══ DATA TO USE

Lemma buffer_size_round_trip_witness :
  (∃ c',
     iotrace_init_buffers example_platform example_env 1 example_context
     = Some (0, c') ∧
     buffer_size c' = 262144 ∧
     iotrace_get_buffer_size example_env c' = Some (1, c')) ∧
  (∃ c',
     iotrace_init_buffers example_platform example_env_seven 100
       example_context = Some (0, c') ∧
     buffer_size c' = 14979657 ∧
     iotrace_get_buffer_size example_env_seven c' = Some (99, c')).
Proof.
  split.
  - destruct (iotrace_init_buffers example_platform example_env 1
                example_context) as [[r c']|] eqn:Hrun;
      [| by vm_compute in Hrun].
    assert (r = 0) as -> by (vm_compute in Hrun; congruence).
    destruct (buffer_size_round_trip example_platform example_env example_env
                1 example_context c') as (Hsize & Hget & _);
      [lia | by vm_compute | exact Hrun | reflexivity |].
    exists c'. split; [reflexivity |]. split; [exact Hsize | exact Hget].
  - destruct (iotrace_init_buffers example_platform example_env_seven 100
                example_context) as [[r c']|] eqn:Hrun;
      [| by vm_compute in Hrun].
    assert (r = 0) as -> by (vm_compute in Hrun; congruence).
    destruct (buffer_size_round_trip example_platform example_env_seven
                example_env_seven 100 example_context c')
      as (Hsize & Hget & _);
      [lia | by vm_compute | exact Hrun | reflexivity |].
    exists c'. split; [reflexivity |]. split; [exact Hsize | exact Hget].
Defined.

════

Reproduce the full block of data exactly, omitting nothing.

Lemma buffer_size_round_trip_witness :
  (∃ c',
     iotrace_init_buffers example_platform example_env 1 example_context
     = Some (0, c') ∧
     buffer_size c' = 262144 ∧
     iotrace_get_buffer_size example_env c' = Some (1, c')) ∧
  (∃ c',
     iotrace_init_buffers example_platform example_env_seven 100
       example_context = Some (0, c') ∧
     buffer_size c' = 14979657 ∧
     iotrace_get_buffer_size example_env_seven c' = Some (99, c')).
Proof.
  split.
  - destruct (iotrace_init_buffers example_platform example_env 1
                example_context) as [[r c']|] eqn:Hrun;
      [| by vm_compute in Hrun].
    assert (r = 0) as -> by (vm_compute in Hrun; congruence).
    destruct (buffer_size_round_trip example_platform example_env example_env
                1 example_context c') as (Hsize & Hget & _);
      [lia | by vm_compute | exact Hrun | reflexivity |].
    exists c'. split; [reflexivity |]. split; [exact Hsize | exact Hget].
  - destruct (iotrace_init_buffers example_platform example_env_seven 100
                example_context) as [[r c']|] eqn:Hrun;
      [| by vm_compute in Hrun].
    assert (r = 0) as -> by (vm_compute in Hrun; congruence).
    destruct (buffer_size_round_trip example_platform example_env_seven
                example_env_seven 100 example_context c')
      as (Hsize & Hget & _);
      [lia | by vm_compute | exact Hrun | reflexivity |].
    exists c'. split; [reflexivity |]. split; [exact Hsize | exact Hget].
Defined.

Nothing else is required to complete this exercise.